In Chile, the most commonly reported crimes are fraud and malicious use of cards (Public Prosecutor’s Office, 2025). In 2024, there were almost five times more attacks than in 2023 (FortiGuard Lab), meaning that the noise escalated exponentially and became automated, personalized, and cheaper thanks to AI, with global economic damage estimated at US$10.5 trillion (10% more than in 2024, according to Cybersecurity Ventures).
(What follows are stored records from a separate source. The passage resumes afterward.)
(** *** The first match of the paired pattern *)

Lemma many_nonempty k s : exists h tl, many k s = h :: tl.
Proof.
  induction s as [|c t (h & tl & IH)]; cbn [many].
  - eexists _, _. reflexivity.
  - destruct (in_class k c).
    + rewrite IH. eexists _, _. reflexivity.
    + eexists _, _. reflexivity.
Qed.

(** A greedy run takes the whole of [a] first when it cannot go on. *)
Lemma many_head k a t :
  forallb (in_class k) a = true -> stops k t = true ->
  exists tl, many k (a ++ t) = t :: tl.
Proof.
  intros Ha Ht. induction a as [|c a IH]; cbn [app].
  - destruct t as [|c t]; cbn [many]; [eexists; reflexivity|].
    cbn [stops] in Ht. apply negb_true_iff in Ht. rewrite Ht. eexists. reflexivity.
  - cbn [forallb] in Ha. apply andb_prop in Ha. destruct Ha as [Hc Ha].
    cbn [many]. rewrite Hc. destruct (IH Ha) as (tl & ->). eexists. reflexivity.
Qed.

Lemma many1_head a t :
  a <> [] -> forallb is_digit a = true -> stops Digit t = true ->
  exists tl, rests (Many1 Digit) (a ++ t) = t :: tl.
Proof.
  intros Hne Ha Ht. destruct a as [|c a]; [congruence|].
  cbn [forallb] in Ha. apply andb_prop in Ha. destruct Ha as [Hc Ha].
  cbn [app rests in_class]. rewrite Hc. exact (many_head Digit a t Ha Ht).
Qed.

Lemma rests_cat a b s : rests (Cat a b) s = flat_map (rests b) (rests a s).
Proof. reflexivity. Qed.

Lemma rests_opt a s : rests (Opt a) s = rests a s ++ [s].
Proof. reflexivity. Qed.

(** The number takes the whole of [w] first, when no digit follows and
    no fraction can be read from what follows. *)
Lemma rests_decimal_head w t :
  is_decimal w -> stops Digit t = true ->
  rests (Cat (Chr ".") (Many1 Digit)) t = [] ->
  exists tl, rests decimal (w ++ t) = t :: tl.
Proof.
  intros (ip & fp & Hne & Hip & Hfp & Hw) Ht Hfrac. unfold decimal.
  rewrite rests_cat. destruct Hw as [->|[Fne ->]].
  - destruct (many1_head ip t Hne Hip Ht) as (tl & ->).
    cbn [flat_map]. rewrite rests_opt, Hfrac. eexists. reflexivity.
  - rewrite <- app_assoc. cbn [app].
    destruct (many1_head ip ("."%char :: fp ++ t) Hne Hip eq_refl) as (tl & ->).
    cbn [flat_map]. rewrite rests_opt, rests_cat.
    change (rests (Chr ".") ("."%char :: fp ++ t)) with [fp ++ t].
    cbn [flat_map]. destruct (many1_head fp t Fne Hfp Ht) as (tl' & ->).
    eexists. reflexivity.
Qed.

Lemma runs_cap_head r p s t tl gs s'' tl' :
  rests r s = t :: tl -> runs p t = (gs, s'') :: tl' ->
  exists tl'', runs (Cap r :: p) s = (captured s t :: gs, s'') :: tl''.
Proof.
  intros R P. cbn [runs]. rewrite R. cbn [flat_map]. rewrite P.
  eexists. reflexivity.
Qed.

Lemma runs_skip_head r p s t tl gs s'' tl' :
  rests r s = t :: tl -> runs p t = (gs, s'') :: tl' ->
  exists tl'', runs (Skip r :: p) s = (gs, s'') :: tl''.
Proof.
  intros R P. cbn [runs]. rewrite R. cbn [flat_map]. rewrite P.
  eexists. reflexivity.
Qed.

Lemma scan_head p s gs s' tl :
  runs p s = (gs, s') :: tl -> exists tl', scan p s 0 = gs :: tl'.
Proof.
  intros R. destruct s; cbn [scan]; rewrite R; eexists; reflexivity.
Qed.

Lemma scan_pass p pre t :
  (forall c t', In c pre -> runs p (c :: t') = []) ->
  scan p (pre ++ t) 0 = scan p t 0.
Proof.
  induction pre as [|c pre IH]; intros H; [reflexivity|].
  cbn [app scan]. rewrite (H c _ (or_introl eq_refl)).
  apply IH. intros c' t' I. apply H. right. exact I.
Qed.

Lemma digitless_no_fraction t :
  digitless t = true -> rests (Cat (Chr ".") (Many1 Digit)) t = [].
Proof.
  intros H. rewrite rests_cat. destruct t as [|c t]; [reflexivity|].
  cbn [rests]. destruct (Ascii.eqb c "."); [|reflexivity].
  cbn [flat_map]. rewrite app_nil_r.
  destruct t as [|d t]; [reflexivity|].
  cbn [digitless forallb] in H. apply andb_prop in H. destruct H as [_ H].
  apply andb_prop in H. destruct H as [H _]. apply negb_true_iff in H.
  cbn [rests in_class]. rewrite H. reflexivity.
Qed.

Lemma digitless_stops t : digitless t = true -> stops Digit t = true.
Proof.
  destruct t as [|c t]; [reflexivity|]. cbn [digitless forallb stops in_class].
  intros H. apply andb_prop in H. exact (proj1 H).
Qed.

(** The two pieces after the second number always match. *)
Lemma pair_tail s :
  exists s' tl, runs [Skip (Many Space); Skip unit_suffix] s = ([], s') :: tl.
Proof.
  cbn [runs rests unit_suffix].
  destruct (many_nonempty Space s) as (h & tl & ->). cbn [flat_map].
  destruct (_ ++ _ ++ _) as [|x xs]; cbn; eexists _, _; reflexivity.
Qed.


Lemma digit_not_space c : is_digit c = true -> in_class Space c = false.
Proof.
  intros D. destruct (in_class Space c) eqn:S; [|reflexivity].
  apply space_not_digit in S. congruence.
Qed.

Lemma pair_first_match lpre la sp1 sp2 lb lrest :
  digitless lpre = true -> is_decimal la ->
  forallb (in_class Space) sp1 = true -> forallb (in_class Space) sp2 = true ->
  is_decimal lb -> digitless lrest = true ->
  exists tl,
    scan (items pair_pattern) (lpre ++ la ++ sp1 ++ "x"%char :: sp2 ++ lb ++ lrest) 0
    = [string_of_list_ascii la; string_of_list_ascii lb] :: tl.
Proof.
  intros Hpre Ha H1 H2 Hb Hrest.
  change (items pair_pattern)
    with [Cap decimal; Skip (Many Space); Skip (Chr "x"); Skip (Many Space);
          Cap decimal; Skip (Many Space); Skip unit_suffix].
  rewrite scan_pass.
  2:{ intros c t' I. unfold digitless in Hpre.
      pose proof (proj1 (List.forallb_forall _ _) Hpre c I) as Hc.
      apply negb_true_iff in Hc.
      cbn [runs]. unfold decimal. rewrite rests_cat. cbn [rests in_class].
      rewrite Hc. reflexivity. }
  destruct (pair_tail lrest) as (s' & tl7 & R7).
  destruct (rests_decimal_head lb lrest Hb (digitless_stops _ Hrest)
              (digitless_no_fraction _ Hrest)) as (tl5 & R5).
  destruct (runs_cap_head _ _ _ _ _ _ _ _ R5 R7) as (tl5' & P5).
  rewrite captured_app in P5.
  assert (S2 : stops Space (lb ++ lrest) = true).
  { destruct (decimal_starts_with_digit lb Hb) as (d & w' & -> & D).
    cbn [app stops]. rewrite (digit_not_space d D). reflexivity. }
  destruct (many_head Space sp2 (lb ++ lrest) H2 S2) as (tl4 & R4).
  destruct (runs_skip_head (Many Space) _ _ _ _ _ _ _ R4 P5) as (tl4' & P4).
  assert (R3 : rests (Chr "x") ("x"%char :: sp2 ++ lb ++ lrest) = [sp2 ++ lb ++ lrest])
    by reflexivity.
  destruct (runs_skip_head _ _ _ _ _ _ _ _ R3 P4) as (tl3' & P3).
  destruct (many_head Space sp1 ("x"%char :: sp2 ++ lb ++ lrest) H1 eq_refl) as (tl2 & R2).
  destruct (runs_skip_head (Many Space) _ _ _ _ _ _ _ R2 P3) as (tl2' & P2).
  assert (S1 : stops Digit (sp1 ++ "x"%char :: sp2 ++ lb ++ lrest) = true
               /\ rests (Cat (Chr ".") (Many1 Digit))
                    (sp1 ++ "x"%char :: sp2 ++ lb ++ lrest) = []).
  { destruct sp1 as [|c sp1]; [split; reflexivity|].
    cbn [forallb] in H1. apply andb_prop in H1. destruct H1 as [Hc _].
    cbn [app stops in_class]. rewrite (space_not_digit c Hc). split; [reflexivity|].
    rewrite rests_cat. cbn [rests]. rewrite (space_not_dot c Hc). reflexivity. }
  destruct (rests_decimal_head la _ Ha (proj1 S1) (proj2 S1)) as (tl1 & R1).
  destruct (runs_cap_head _ _ _ _ _ _ _ _ R1 P2) as (tl1' & P1).
  rewrite captured_app in P1.
  exact (scan_head _ _ _ _ _ P1).
Qed.

(** *** The keyword patterns find nothing *)

Lemma lit_runs word p :
  forall s,
    runs (map (fun c => Skip (Chr c)) word ++ p) s
    = match strip word s with
      | Some s' => runs p s'
      | None => []
      end.
Proof.
  induction word as [|k word IH]; intros s; [reflexivity|].
  cbn [map app runs rests strip]. destruct s as [|c t]; [reflexivity|].
  destruct (Ascii.eqb c k); [|reflexivity].
  cbn [flat_map]. rewrite app_nil_r. apply IH.
Qed.

Lemma strip_into_digit word :
  forall u d t,
    strip word u = None -> digitless word = true -> is_digit d = true ->
    strip word (u ++ d :: t) = None.
Proof.
  induction word as [|k word IH]; intros u d t N W D; [discriminate N|].
  cbn [digitless forallb] in W. apply andb_prop in W. destruct W as [Hk W].
  apply negb_true_iff in Hk.
  destruct u as [|c u]; cbn [app strip] in *.
  - destruct (Ascii.eqb_spec d k) as [->|_]; [congruence | reflexivity].
  - destruct (Ascii.eqb c k); [exact (IH _ _ _ N W D) | reflexivity].
Qed.

Lemma prefix_strip word :
  forall s, String.prefix word s = false ->
    strip (list_ascii_of_string word) (list_ascii_of_string s) = None.
Proof.
  induction word as [|k word IH]; intros s H.
  - destruct s; discriminate H.
  - destruct s as [|c s]; [reflexivity|].
    cbn [String.prefix] in H. cbn [list_ascii_of_string strip].
    destruct (ascii_dec k c) as [->|N].
    + rewrite Ascii.eqb_refl. exact (IH _ H).
    + destruct (Ascii.eqb_spec c k) as [->|_]; [congruence | reflexivity].
Qed.

Lemma str_in_strip word u1 :
  forall s u2,
    str_in word s = false -> list_ascii_of_string s = u1 ++ u2 ->
    strip (list_ascii_of_string word) u2 = None.
Proof.
  induction u1 as [|c u1 IH]; intros s u2 H L.
  - cbn [app] in L. subst u2.
    destruct s; cbn [str_in] in H; apply orb_false_elim in H;
      exact (prefix_strip _ _ (proj1 H)).
  - destruct s as [|c' s]; [discriminate L|].
    cbn [list_ascii_of_string app] in L. inversion L. subst c'.
    cbn [str_in] in H. apply orb_false_elim in H. exact (IH _ _ (proj2 H) H2).
Qed.

Lemma scan_nowhere p pre t :
  (forall u1 u2, pre = u1 ++ u2 -> u2 <> [] -> runs p (u2 ++ t) = []) ->
  (forall k, scan p t k = []) ->
  forall k, scan p (pre ++ t) k = [].
Proof.
  induction pre as [|c pre IH]; intros H Ht k; [exact (Ht k)|].
  assert (IH' : forall k, scan p (pre ++ t) k = []).
  { apply IH; [|exact Ht]. intros u1 u2 E N. apply (H (c :: u1) u2); [|exact N].
    rewrite E. reflexivity. }
  destruct k; cbn [app scan].
  - pose proof (H [] (c :: pre) eq_refl ltac:(discriminate)) as R.
    cbn [app] in R. rewrite R. exact (IH' 0%nat).
  - exact (IH' k).
Qed.

Lemma scan_chars p a t :
  (forall c t', In c a -> runs p (c :: t') = []) ->
  (forall k, scan p t k = []) ->
  forall k, scan p (a ++ t) k = [].
Proof.
  intros H. apply scan_nowhere. intros u1 u2 E N.
  destruct u2 as [|c u2]; [congruence|]. cbn [app]. apply H.
  rewrite E. apply in_or_app. right. left. reflexivity.
Qed.

Lemma keyword_nowhere kw lpre body lrest :
  In kw dimension_words ->
  (forall u1 u2, lpre = u1 ++ u2 -> strip (list_ascii_of_string kw) u2 = None) ->
  forallb plain body = true ->
  (exists d body', body = d :: body' /\ is_digit d = true) ->
  digitless lrest = true ->
  forall k, scan (keyword_items kw) (lpre ++ body ++ lrest) k = [].
Proof.
  intros K Hpre Hbody (d & body' & -> & D) Hrest.
  assert (W : digitless (list_ascii_of_string kw) = true
              /\ exists k0 w, list_ascii_of_string kw = k0 :: w /\ plain k0 = false).
  { destruct K as [<-|[<-|[<-|[<-|[]]]]]; (split; [reflexivity|]);
      eexists _, _; split; reflexivity. }
  destruct W as (Wd & k0 & w & Wk & Wp).
  unfold keyword_items. apply scan_nowhere.
  - intros u1 u2 E _. rewrite lit_runs. cbn [app].
    rewrite (strip_into_digit _ _ _ _ (Hpre u1 u2 E) Wd D). reflexivity.
  - apply scan_chars.
    + intros c t' I. rewrite lit_runs, Wk. cbn [strip].
      pose proof (proj1 (List.forallb_forall _ _) Hbody c I) as Pc.
      destruct (Ascii.eqb_spec c k0) as [->|_]; [congruence | reflexivity].
    + intros k. apply scan_digitless; [|exact Hrest].
      apply List.Exists_exists. exists (Cap decimal). split; [|reflexivity].
      apply in_or_app. right. right. right. left. reflexivity.
Qed.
The most exposed sectors are those used on a daily basis: government, banking, retail, and healthcare. And the weakest link is the user and their careless way of managing their accounts: recycled passwords, opening links with an urgent tone, and excessive trust in messages received that “seem legitimate.” It is therefore not surprising that traditional scams, such as “the uncle story,” have mutated so successfully to WhatsApp, email, or social media, with leaked data and increasingly plausible messages. Periods of reduced vigilance—vacations, holidays, travel—amplify existing threats because they change our habits with more mobile connections, more public networks, and less verification.
Chile invests just 0.08% of its GDP in cybersecurity, less than half the global average (BCG, 2025), and at the institutional level, the response remains in its infancy and deeply asymmetrical. Although the country took a significant step forward with the Cybersecurity Framework Law and the creation of the National Cybersecurity Agency, the focus is on public bodies, essential services, and operators of vital importance. However, this leaves out 97% of the productive fabric: MSMEs. These do not have the budgets, personnel, or tools to prevent, detect, or recover from incidents, operating without monitoring, robust backups, or response protocols. Unlike OECD countries, where public policy combines regulation with financing, technical assistance, and mass literacy, in Chile cybersecurity continues to be addressed as a sectoral rather than a systemic problem, creating a risky gap between what the law requires and what thousands of organizations—and their users—can effectively comply with.
In the face of industrialized and automated crime, we must build capabilities at all levels and develop a social understanding of risk that makes deception less profitable. Otherwise, any law will always be insufficient. Because cybersecurity is no longer just a technical or police problem, but a citizen problem, and digital trust is built, practiced, and above all, taught.